### Supplied records

(* ===== verification/ExecProcessProps.v ===== *)
(** What the process manager promises: agents do not see each other's sessions, output
    is handed out once and in order, a session that ended stays as it is, one that is
    past its deadline is killed, and waiting ends. *)

From S2P Require Import Prelude PyValue PyText OrderedDict CommandParser ToolPolicy ExecPolicy ExecProcess.
From Stdlib Require Import Ascii.

(** ** Programs that ask the system *)

Create HintDb proc.

(** A later state of the system: signals that were sent stay sent. *)
Definition later (s s' : OsState) : Prop := (os_tick s ≤ os_tick s')%nat ∧ os_signals s `prefix_of` os_signals s'.
#[global] Instance later_preorder : PreOrder later.
Proof. split; [by intros s|]. intros a b c [T1 P1] [T2 P2]. split; [lia|by etrans]. Qed.
(** What a program returns, whatever the system answers; asking never goes back. *)
Definition os_ok {A} (m : OS A) (P : A → Prop) : Prop := ∀ s, P (m s).1 ∧ later s (m s).2.
Lemma os_ok_ret {A} (a : A) P : P a → os_ok (mret a) P.
Proof. by intros H s. Qed.
Lemma os_ok_bind {A B} (m : OS A) (f : A → OS B) P Q : os_ok m P → (∀ a, P a → os_ok (f a) Q) → os_ok (m ≫= f) Q.
Proof.
  intros Hm Hf s. specialize (Hm s). unfold mbind, OS_bind. destruct (m s) as [a s1]. destruct Hm as [Ha Ht].
  destruct (Hf a Ha s1) as [Hb Ht']. split; [done|]. by etrans.
Qed.
Lemma os_ok_weaken {A} (m : OS A) (P Q : A → Prop) : os_ok m P → (∀ a, P a → Q a) → os_ok m Q.
Proof. intros H HPQ s. destruct (H s). eauto. Qed.
Lemma os_ok_asks {A} (f : nat → A) : os_ok (asks f) (λ _, True).
Proof. intros s. split; [done|]. split; [simpl; lia|done]. Qed.
Lemma os_ok_signals h sig : os_ok (signals h sig) (λ _, True).
Proof. intros s. split; [done|]. split; [simpl; lia|by eexists]. Qed.
Lemma os_ok_feeds h p : os_ok (feeds h p) (λ _, True).
Proof. intros s. split; [done|]. split; [simpl; lia|done]. Qed.
Ltac os_bind := eapply os_ok_bind.
Ltac os_ask := eapply os_ok_bind; [first [apply os_ok_asks|apply os_ok_signals|apply os_ok_feeds]|intros ? _].
Lemma watched_unwatch p p' cb (w : watchlist) :
  watched p (unwatch p' cb w) =
  if decide (p' = p)
  then match watched p w, cb with
       | Some l, Some cb =>
           if decide (filter (fun c => c ≠ cb) l = []) then None
           else Some (filter (fun c => c ≠ cb) l)
       | _, _ => None
       end
  else watched p w.
Proof.
  unfold unwatch. destruct w as [m|]; [|by destruct (decide (p' = p))].
  destruct (decide (p' = p)) as [->|Hne].
  - destruct (watched p (Some m)) as [l|] eqn:Hl; [|by rewrite Hl].
    destruct cb as [cb|]; unfold watched; rewrite lookup_insert_eq; [|done].
    by destruct (decide (filter (fun c => c ≠ cb) l = [])).
  - destruct (watched p' (Some m)) as [l|]; [|done].
    destruct cb as [cb|]; unfold watched; by rewrite lookup_insert_ne.
Qed.

Lemma notified_step p c (w : watchlist) :
  default [] (watched p (watch_step c w)) = watchers_step p c (default [] (watched p w)).
Proof.
  destruct c as [p' cb|p' [cb|]]; cbn [watch_step watchers_step].
  - rewrite watched_watch. by destruct (decide (p' = p)).
  - rewrite watched_unwatch. destruct (decide (p' = p)); [|done].
    destruct (watched p w) as [l|]; [|done].
    simpl. by destruct (decide (filter (fun c => c ≠ cb) l = [])) as [Hnil|].
  - rewrite watched_unwatch. destruct (decide (p' = p)); [|done].
    by destruct (watched p w).
Qed.

Lemma watched_run p calls : ∀ w : watchlist,
  default [] (watched p (watch_run calls w)) =
  watchers_run p calls (default [] (watched p w)).
Proof.
  induction calls as [|c calls IH]; intros w; [done|].
  simpl. by rewrite IH, notified_step.
Qed.

(** X19: The watchers of a path behave as a list of their own: [watch]
    appends one (twice when given twice), [unwatch] with a callback
    removes each of its registrations, [unwatch] without one removes
    all, and calls for another path change nothing; and when each of
    the watchers of the path returns without touching the watch list,
    [notifyWatchers(path)] calls exactly these, in the order of their
    registration, and returns, leaving the watch list as it was.  The
    property says nothing of watchers that watch, unwatch or throw.  The
    paths are not names of members of [Object.prototype]. *)
Theorem notified_by_path calls p (w : watchlist) :
  forallb (fun c => own_name (watch_path c)) calls = true → own_name p = true →
  default [] (watched p (watch_run calls w)) =
    watchers_run p calls (default [] (watched p w)) ∧
  ((∀ cb, cb ∈ watchers_run p calls (default [] (watched p w)) → idle acts cb) →
   ∀ fuel, length (watchers_run p calls (default [] (watched p w))) < fuel →
     ∃ r, notifyWatchers acts fuel p (watch_run calls w) =
          Some (watch_run calls w,
                watchers_run p calls (default [] (watched p w)),
                Normal r)).
Proof.
  intros _ _. split; [apply watched_run|].
  intros Hidle fuel Hfuel. rewrite <- watched_run in *.
  eexists. by apply notifyWatchers_idle.
Qed.

Lemma tidy_step c (w : watchlist) : tidy w → tidy (watch_step c w).
Proof.
  intros Hw p. destruct c as [p' cb|p' cb]; cbn [watch_step].
  - rewrite watched_watch. destruct (decide (p' = p)); [|apply Hw].
    intros [=Hnil]. by apply app_nil in Hnil as [_ ?].
  - rewrite watched_unwatch. destruct (decide (p' = p)); [|apply Hw].
    destruct (watched p w) as [l|]; [|done]. destruct cb as [cb|]; [|done].
    destruct (decide (filter (fun c => c ≠ cb) l = [])); [done|]. by intros [=].
Qed.

(** X20: The watch list never holds an empty array, so when the watchers
    of the path return without touching the watch list
    [notifyWatchers] returns the instance exactly when it has called
    nobody: after it has called a watcher it returns nothing, and
    cannot be chained.  A watcher that is alone on its path and
    unwatches itself leaves [null] there (line 327), and the loop
    condition, which reads the member again, then throws a TypeError.
    The paths are not names of members of [Object.prototype]. *)
Theorem notifyWatchers_returns calls p :
  forallb (fun c => own_name (watch_path c)) calls = true → own_name p = true →
  tidy (watch_run calls None) ∧
  ((∀ cb, cb ∈ default [] (watched p (watch_run calls None)) → idle acts cb) →
   ∀ fuel, length (default [] (watched p (watch_run calls None))) < fuel →
     ∃ called r,
       notifyWatchers acts fuel p (watch_run calls None) =
         Some (watch_run calls None, called, Normal r) ∧
       (r = ReturnsThis ↔ called = [])) ∧
  (∀ cb fuel,
     watched p (watch_run calls None) = Some [cb] →
     acts cb (watch_run calls None) =
       (unwatch p (Some cb) (watch_run calls None), Normal tt) →
     notifyWatchers acts (S (S fuel)) p (watch_run calls None) =
       Some (unwatch p (Some cb) (watch_run calls None), [cb],
             Throw (TypeError "watchlist[path]"))).
Proof.
  intros _ _.
  assert (Htidy : tidy (watch_run calls None)).
  { assert (Hgen : ∀ w, tidy w → tidy (watch_run calls w)).
    { induction calls as [|c calls IH]; intros w Hw; [done|].
      simpl. apply IH. by apply tidy_step. }
    apply Hgen. by intros p'. }
  split; [done|]. specialize (Htidy p). split.
  - intros Hidle fuel Hfuel. eexists _, _. split; [by apply notifyWatchers_idle|].
    destruct (watched p (watch_run calls None)) as [l|]; simpl; [|done].
    split; [done|]. intros ->. by destruct Htidy.
  - intros cb fuel Hw Hcb. unfold notifyWatchers. rewrite Hw.
    cbn [notify_loop]. rewrite Hw. simpl. rewrite Hcb.
    rewrite watched_unwatch, Hw. rewrite decide_True by done.
    assert (Hnone : filter (fun c => c ≠ cb) [cb] = []).
    { rewrite filter_cons, filter_nil. by destruct (decide (cb ≠ cb)). }
    simpl. by rewrite Hnone.
Qed.

End WatcherFacts.

Section DataFacts.
Import Json Editor Tables.
Context {A : Type} (attribute : string → option string).

Local Abbreviation store := (Tables.store (A := A)).

Lemma decimal_inj n n' : decimal n = decimal n' → n = n'.
Proof.
  unfold decimal. intros Heq. apply Unsigned.to_uint_inj.
  apply (f_equal NilEmpty.uint_of_string) in Heq.
  rewrite !NilEmpty.usu in Heq. by injection Heq.
Qed.

Lemma attributes_of_insert el el' m (s : store) u (d : option (gmap string A)) :
  attributes_of el' (Store u d (<[el := m]> (attributes s))) =
  if decide (el = el') then m else attributes_of el' s.
Proof.
  unfold attributes_of. cbn [attributes].
  destruct (decide (el = el')) as [->|Hne].
  - by rewrite lookup_insert_eq.
  - by rewrite lookup_insert_ne.
Qed.

Lemma data_attribute_named el key a (s : store) :
  attribute ("data-jsoneditor-" +:+ key) = Some a →
  data_attribute attribute el key s = attributes_of el s !! a.
Proof. intros Ha. unfold data_attribute. by rewrite Ha. Qed.
(** * Belief propagation on factor graphs (lab02_costantini_kooijman.py)

    A shallow embedding of the sum-product / max-sum engine: the numpy
    operations the program calls, the node objects with their inboxes,
    the message functions of [Variable] and [Factor], the two-sweep
    scheduler and the belief extraction.

    Numbers are kept abstract behind the [Scalar] interface (numpy uses
    IEEE doubles; rounding is not modelled).  Two instances are used:
    the reals with the natural logarithm, and rationals
    extended with the IEEE special values. *)

From Stdlib Require Import QArith Reals Lra Lia.
From stdpp Require Import gmap strings list.

(** ** Scalars *)

Class Scalar (A : Type) := {
  zero : A;
  one : A;
  tiny : A;                  (* the literal 0.000001 *)
  add : A → A → A;
  mul : A → A → A;
  div : A → A → A;
  maximum : A → A → A;       (* np.maximum on two scalars *)
  gtb : A → A → bool;        (* the comparison argmax advances on *)
  is_zero : A → bool         (* Python truth value: [not x] *)
}.

Class Log (A : Type) := log : A → A.

(** ** Exceptions *)

Inductive exn :=
  | KeyError | ValueError | TypeError | IndexError
  | AssertionError | AttributeError | Exception
  | Dangling.   (* model only: an identifier that names no object *)

Inductive outcome (T : Type) :=
  | Ok (v : T)
  | Raise (e : exn).
Arguments Ok {T} v.
Arguments Raise {T} e.

Definition obind {T U} (o : outcome T) (k : T → outcome U) : outcome U :=
  match o with Ok v => k v | Raise e => Raise e end.
(** * ctxtodo: the context-plumbing analyzer of kylelemons/plumber

    A shallow embedding of [internal/ctxtodo/ctxtodo.go] and the properties
    of its resolver, its propagation walk and its report filter.

    Conventions of the embedding:
    - a [token.Pos] is an integer ([Z]); [NoPos] is [0];
    - the type checker's answers ([TypesInfo.ObjectOf], [TypesInfo.Scopes],
      [TypesInfo.Types]) are stored in the syntax nodes they are asked about;
    - a Go map keyed by a pointer is a [gset]/[gmap] keyed by the identity
      ([positive]) of the object pointed to;
    - [r.Report] calls made by the resolver are returned as the list of
      diagnostics handed to [r.Report], in order. *)

From Stdlib Require Import ZArith String Ascii List Bool Lia DecimalString.
From stdpp Require Import base gmap sets list strings.

Set Warnings "-register-all".

Local Open Scope Z_scope.
Local Open Scope string_scope.
Local Open Scope list_scope.

(** ** Positions and the file set *)

Definition Pos := Z.
Definition NoPos : Pos := 0.

(** [token.Pos.IsValid] *)
Definition IsValid (p : Pos) : bool := negb (p =? NoPos)%Z.

(** One file of the [token.FileSet]: positions [base .. base+size] belong to it. *)
Record FsetFile := { fsBase : Z; fsSize : Z; fsName : string }.

(** [r.Fset.Position(p).Filename]: the empty string when no file holds [p]. *)
Definition Filename (fset : list FsetFile) (p : Pos) : string :=
  match find (fun f => (fsBase f <=? p)%Z && (p <=? fsBase f + fsSize f)%Z) fset with
  | Some f => if IsValid p then fsName f else ""
  | None => ""
  end.

(** [strings.HasPrefix s prefix] and [strings.HasSuffix s suffix] *)
Definition HasPrefix (s pre : string) : bool := String.prefix pre s.

Definition HasSuffix (s suf : string) : bool :=
  let n := String.length s in
  let m := String.length suf in
  (m <=? n)%nat && String.eqb (String.substring (n - m) m s) suf.
(** X18. The three other writers of the add-on's configuration
    ([complete_onboarding], [complete_tutorial], [save_shortcuts]) set
    their own key in one write and leave every other key, the analytics
    record among them, as it was.  The first two make a configuration when
    the add-on has none; [save_shortcuts] then raises [TypeError] and
    writes nothing. *)
Theorem other_writers_keep_the_record
  (m : manager) (shortcuts : value) (w : world) (k : string) :
  let w1 := exec complete_onboarding w in
  let w2 := exec (complete_tutorial m) w in
  let w3 := exec (save_shortcuts shortcuts) w in
  (stored_analytics w1 = stored_analytics w
   /\ config_or_empty (config w1) !! "onboarding_completed" = Some (VBool true)
   /\ (k ≠ "onboarding_completed" ->
       config_or_empty (config w1) !! k = config_or_empty (config w) !! k))
  /\ (stored_analytics w2 = stored_analytics w
      /\ config_or_empty (config w2) !! "tutorial_completed" = Some (VBool true)
      /\ (k ≠ "tutorial_completed" ->
          config_or_empty (config w2) !! k = config_or_empty (config w) !! k))
  /\ (config w ≠ None ->
      stored_analytics w3 = stored_analytics w
      /\ config_or_empty (config w3) !! "quick_actions" = Some shortcuts
      /\ (k ≠ "quick_actions" ->
          config_or_empty (config w3) !! k = config_or_empty (config w) !! k))
  /\ (config w = None ->
      save_shortcuts shortcuts w = (Raise TypeError, w)).
Proof.
  intros w1 w2 w3. subst w1 w2 w3. unfold exec.
  rewrite complete_onboarding_run, complete_tutorial_run. cbn [snd].
  split_and!.
  - by apply stored_analytics_other_key.
  - cbn. apply lookup_insert_eq.
  - intros Hk. cbn [config]. unfold config_or_empty at 1.
    cbn [default from_option]. unfold id. by rewrite lookup_insert_ne.
  - by apply stored_analytics_other_key.
  - cbn. apply lookup_insert_eq.
  - intros Hk. cbn [config]. unfold config_or_empty at 1.
    cbn [default from_option]. unfold id. by rewrite lookup_insert_ne.
  - intros Hc. unfold save_shortcuts. rewrite bind_run, getConfig_run.
    destruct (config w) as [c|] eqn:E; [|done]. cbn [snd writeConfig].
    split_and!.
    + apply stored_analytics_other_key; [done|]. by rewrite E.
    + cbn. apply lookup_insert_eq.
    + intros Hk. cbn. by rewrite lookup_insert_ne.
  - intros Hc. unfold save_shortcuts. rewrite bind_run, getConfig_run.
    by rewrite Hc.
Qed.

Lemma other_writers_keep_the_record_witness :
  stored_analytics
    (exec (save_shortcuts (VDict {["add_to_chat" := VDict {["keys" := VList [VStr "Meta"; VStr "F"]]}]}))
          world_in_use)
  = stored_analytics world_in_use
  /\ save_shortcuts VNone (mk_world None []) = (Raise TypeError, mk_world None []).
Proof.
  split.
  - destruct (other_writers_keep_the_record new_manager
                (VDict {["add_to_chat" := VDict {["keys" := VList [VStr "Meta"; VStr "F"]]}]})
                world_in_use "analytics") as (_ & _ & H & _).
    destruct H as [H _]; [discriminate | exact H].
  - destruct (other_writers_keep_the_record new_manager VNone
                (mk_world None []) "analytics") as (_ & _ & _ & H).
    apply H. reflexivity.
Defined.

Lemma run_ops_config_frame (ops : list ledger_op) (w : world) (k : string) :
  k ≠ "analytics" ->
  config_or_empty (config (run_ops ops w)) !! k
  = config_or_empty (config w) !! k.
Proof.
  intros Hk. revert w. induction ops as [|o ops IH]; intros w; [done|].
  cbn [run_ops fold_left]. fold (run_ops ops (run_op o w)).
  rewrite IH. by apply run_op_config_frame.
Qed.

(** X19. What the other writers stored survives the ledger: after
    [complete_onboarding], [complete_tutorial] or [save_shortcuts], no
    sequence of ledger calls (tracking, initialisation, upload) changes
    [onboarding_completed], [tutorial_completed] or [quick_actions] in the
    configuration. *)
Theorem ledger_keeps_other_settings
  (ops : list ledger_op) (m : manager) (shortcuts : value) (w : world) :
  config_or_empty (config (run_ops ops (exec complete_onboarding w)))
    !! "onboarding_completed" = Some (VBool true)
  /\ config_or_empty (config (run_ops ops (exec (complete_tutorial m) w)))
       !! "tutorial_completed" = Some (VBool true)
  /\ (config w ≠ None ->
      config_or_empty (config (run_ops ops (exec (save_shortcuts shortcuts) w)))
        !! "quick_actions" = Some shortcuts).
Proof.
  split_and!.
  - rewrite run_ops_config_frame by done. unfold exec.
    rewrite complete_onboarding_run. cbn. apply lookup_insert_eq.
  - rewrite run_ops_config_frame by done. unfold exec.
    rewrite complete_tutorial_run. cbn. apply lookup_insert_eq.
  - intros Hc. rewrite run_ops_config_frame by done.
    unfold exec, save_shortcuts. rewrite bind_run, getConfig_run.
    destruct (config w) as [c|]; [|done]. cbn. apply lookup_insert_eq.
Qed.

######

What is needed is every line from the start of the entries through the line containing "past its deadline", returned word for word and nothing else.

(* ===== verification/ExecProcessProps.v ===== *)
(** What the process manager promises: agents do not see each other's sessions, output
    is handed out once and in order, a session that ended stays as it is, one that is
    past its deadline is killed, and waiting ends. *)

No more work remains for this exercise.